Montréal, un personnage

Réal Godbout, habitué à camper des univers comiques, dépeint avec un grand réalisme la métropole, présentée sans fard ni vernis. C’est le Montréal des exclus, des tavernes louches et des usines abandonnées qu’on retrouve sous le coup de crayon du vétéran bédéiste de 67 ans. « Même si je vis en campagne depuis des années, je reste un Montréalais dans l’âme et j’ai une affection particulière pour cette ville, malgré ses travers. Les paysages bucoliques, c’est joli, mais ce qui m’intéresse comme illustrateur, c’est la poésie d’un lieu comme les silos de la Canada Malting près du canal Lachine. »

Un pionnier du genre

Pour ceux qui sont moins familiers avec son œuvre, Réal Godbout a grandement contribué à populariser la bande dessinée québécoise au début des années 1970. « À l’époque, la BD québécoise existait, mais c’était méconnu. On arrivait comme dans une forêt vierge, alors on se regroupait entre auteurs pour publier des magazines. À mes débuts, j’avais le besoin de m’exprimer par le dessin, mais je ne m’imaginais pas peindre. Pour moi, la BD était une façon de rejoindre un plus large public. »

S’il a multiplié les projets ces dernières années – dont L’Amérique ou le Disparu, une brillante adaptation du roman de Kafka – le bédéiste est surtout connu pour avoir créé avec Pierre Fournier les personnages de Michel Risque et de Red Ketchup. Les deux séries, popularisées dans le magazine humoristique Croc et rééditées depuis par La Pastèque, présentent des héros aux antipodes : l’un est un naïf sympathique et l’autre est un polytoxicomane colérique.

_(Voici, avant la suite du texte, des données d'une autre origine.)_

(** * Deployment orchestrator of AutoCloud (server/azure-deploy.ts, server/azure.ts)

    A shallow embedding of the two deployment paths of the server:
    - [Deploy]: the process-spawning orchestrator of azure-deploy.ts, with
      its in-memory registry [activeDeployments] of job records, the
      update function [addDeploymentUpdate], [executeCommand] and the
      background job [deployTerraform] started by [deployToAzure];
    - [Sdk]: the SDK / execSync path of azure.ts, with
      [authenticateWithAzure], [runTerraformPlan] and [applyTerraformPlan];
    - [Routes]: the Azure routes of server/terraform.ts that call them.

    The outside world (child processes, the file system, the clock, the
    Azure SDK, [JSON.parse]) is an explicit environment record: each
    operation of the source that asks the world something reads it from
    that record, and everything the source computes itself is written
    out. *)

From Stdlib Require Import String Ascii ZArith.
From stdpp Require Import base gmap strings list pretty.

Local Open Scope Z_scope.
Set Warnings "-register-all".

(** ** JavaScript values and helpers shared by both files *)
Module Js.

(** A JSON value as [JSON.parse] returns it. Numbers keep the text
    [String(n)] gives for them; an object keeps its entries in the order
    [Object.entries] enumerates them. *)
Inductive Json :=
| JNull
| JBool (b : bool)
| JNum (text : string)
| JStr (s : string)
| JArr (xs : list Json)
| JObj (kvs : list (string * Json)).

(** JavaScript truthiness of a JSON value. *)
Definition truthy (v : Json) : bool :=
  match v with
  | JNull => false
  | JBool b => b
  | JNum t => negb (String.eqb t "0" || String.eqb t "-0" || String.eqb t "NaN")
  | JStr s => negb (String.eqb s "")
  | JArr _ | JObj _ => true
  end.

(** Truthiness of a value that may be [undefined] ([None]). *)
Definition truthy_opt (v : option Json) : bool :=
  match v with Some j => truthy j | None => false end.

(** Property read [o[k]] on an object (the last duplicate wins, as in
    [JSON.parse]). *)
Fixpoint obj_get (kvs : list (string * Json)) (k : string) : option Json :=
  match kvs with
  | [] => None
  | (k', v) :: rest =>
      match obj_get rest k with
      | Some w => Some w
      | None => if String.eqb k k' then Some v else None
      end
  end.

Definition nl : string := String (ascii_of_nat 10) EmptyString.
Definition dq : string := String (ascii_of_nat 34) EmptyString.

(** [s.includes(sub)] *)
Definition includes (s sub : string) : bool :=
  match String.index 0 sub s with Some _ => true | None => false end.

(** [args.join(' ')] *)
Fixpoint join (sep : string) (xs : list string) : string :=
  match xs with
  | [] => ""
  | [x] => x
  | x :: rest => x +:+ sep +:+ join sep rest
  end.

(** [s.split('/')] *)
Fixpoint split_slash (s : string) : list string :=
  match s with
  | EmptyString => [""]
  | String c rest =>
      let parts := split_slash rest in
      if Ascii.eqb c "/"%char then "" :: parts
      else match parts with
           | p :: ps => String c p :: ps
           | [] => [String c EmptyString]
           end
  end.

(** The segment loop of Node's [normalizeString] for POSIX paths: empty
    and "." segments are skipped; ".." drops the last kept segment unless
    that is ".." itself, and with nothing to drop it is kept in a relative
    path ([allowAboveRoot]) and discarded in an absolute one. [acc] holds
    the kept segments, the last one first. *)
Fixpoint normalize_segs (allowAboveRoot : bool) (acc : list string) (segs : list string)
    : list string :=
  match segs with
  | [] => acc
  | s :: rest =>
      if String.eqb s "" || String.eqb s "." then normalize_segs allowAboveRoot acc rest
      else if String.eqb s ".." then
        match acc with
        | t :: acc' =>
            if String.eqb t ".." then
              normalize_segs allowAboveRoot (if allowAboveRoot then ".." :: acc else acc) rest
            else normalize_segs allowAboveRoot acc' rest
        | [] => normalize_segs allowAboveRoot (if allowAboveRoot then [".."] else []) rest
        end
      else normalize_segs allowAboveRoot (s :: acc) rest
  end.

(** [path.charCodeAt(0) === 47] *)
Definition starts_with_slash (s : string) : bool :=
  match s with String c _ => Ascii.eqb c "/"%char | EmptyString => false end.

(** [path.charCodeAt(path.length - 1) === 47] *)
Fixpoint ends_with_slash (s : string) : bool :=
  match s with
  | EmptyString => false
  | String c EmptyString => Ascii.eqb c "/"%char
  | String _ rest => ends_with_slash rest
  end.

(** [path.posix.normalize(p)] *)
Definition path_normalize (p : string) : string :=
  if String.eqb p "" then "." else
  let isAbsolute := starts_with_slash p in
  let trailingSeparator := ends_with_slash p in
  let res := join "/" (rev (normalize_segs (negb isAbsolute) [] (split_slash p))) in
  if String.eqb res "" then
    (if isAbsolute then "/" else if trailingSeparator then "./" else ".")
  else
    let res' := if trailingSeparator then res +:+ "/" else res in
    if isAbsolute then "/" +:+ res' else res'.

(** [path.join(a, b)] ([path.posix.join]): the non-empty arguments joined
    with "/", then normalised; "." when both are empty. *)
Definition path_join (a b : string) : string :=
  if String.eqb a "" then (if String.eqb b "" then "." else path_normalize b)
  else if String.eqb b "" then path_normalize a
  else path_normalize (a +:+ "/" +:+ b).

(** [s.replace(a, b)] with a string pattern: only the first occurrence. *)
Definition replace_first (a b s : string) : string :=
  match String.index 0 a s with
  | Some i => String.substring 0 i s +:+ b
              +:+ String.substring (i + String.length a) (String.length s) s
  | None => s
  end.

(** Zero-padded decimal rendering with at least [w] digits. *)
Fixpoint zeros (k : nat) : string :=
  match k with O => "" | S k' => "0" +:+ zeros k' end.

Definition pad (w : nat) (s : string) : string := zeros (w - String.length s) +:+ s.

Definition pad_n (w : nat) (n : N) : string := pad w (pretty n).

(** [new Date(ms).toISOString()] for instants at or after 1970 (civil
    calendar from a day count, proleptic Gregorian). *)
Definition toISOString (t : N) : string :=
  let days := (t / 86400000)%N in
  let rem := (t mod 86400000)%N in
  let z := (days + 719468)%N in
  let era := (z / 146097)%N in
  let doe := (z - era * 146097)%N in
  let yoe := ((doe - doe / 1460 + doe / 36524 - doe / 146096) / 365)%N in
  let doy := (doe - (365 * yoe + yoe / 4 - yoe / 100))%N in
  let mp := ((5 * doy + 2) / 153)%N in
  let d := (doy - (153 * mp + 2) / 5 + 1)%N in
  let m := (if N.ltb mp 10 then mp + 3 else mp - 9)%N in
  let y := (yoe + era * 400 + (if N.leb m 2 then 1 else 0))%N in
  pad_n 4 y +:+ "-" +:+ pad_n 2 m +:+ "-" +:+ pad_n 2 d +:+ "T"
  +:+ pad_n 2 (rem / 3600000) +:+ ":" +:+ pad_n 2 ((rem / 60000) mod 60)
  +:+ ":" +:+ pad_n 2 ((rem / 1000) mod 60) +:+ "." +:+ pad_n 3 (rem mod 1000)
  +:+ "Z".

End Js.
Import Js.

(** ** server/azure-deploy.ts *)
Module Deploy.

(** The status union of [DeploymentUpdate] and [DeploymentStatus]. *)
Inductive DStatus :=
| Initializing | Authenticating | Preparing | Planning | Applying | Completed | Failed.

Definition DStatus_eq_dec (x y : DStatus) : {x = y} + {x <> y}.
Proof. decide equality. Defined.

Definition status_str (s : DStatus) : string :=
  match s with
  | Initializing => "initializing"
  | Authenticating => "authenticating"
  | Preparing => "preparing"
  | Planning => "planning"
  | Applying => "applying"
  | Completed => "completed"
  | Failed => "failed"
  end.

Red Ketchup est vite devenu un personnage culte auprès des amateurs du genre. Un projet de film, scénarisé par Yves P. Pelletier, est d’ailleurs dans les cartons. « Je crois que Red Ketchup a frappé l’imaginaire des lecteurs parce qu’il n’est pas un héros classique. Aussi, l’œuvre se voulait une satire de l’Amérique conservatrice des années 1980 et je constate que le personnage trouve toujours écho avec ce qui arrive dans l’actualité », confie le bédéiste qui ne ferme pas la porte à un retour sur papier du mythique personnage.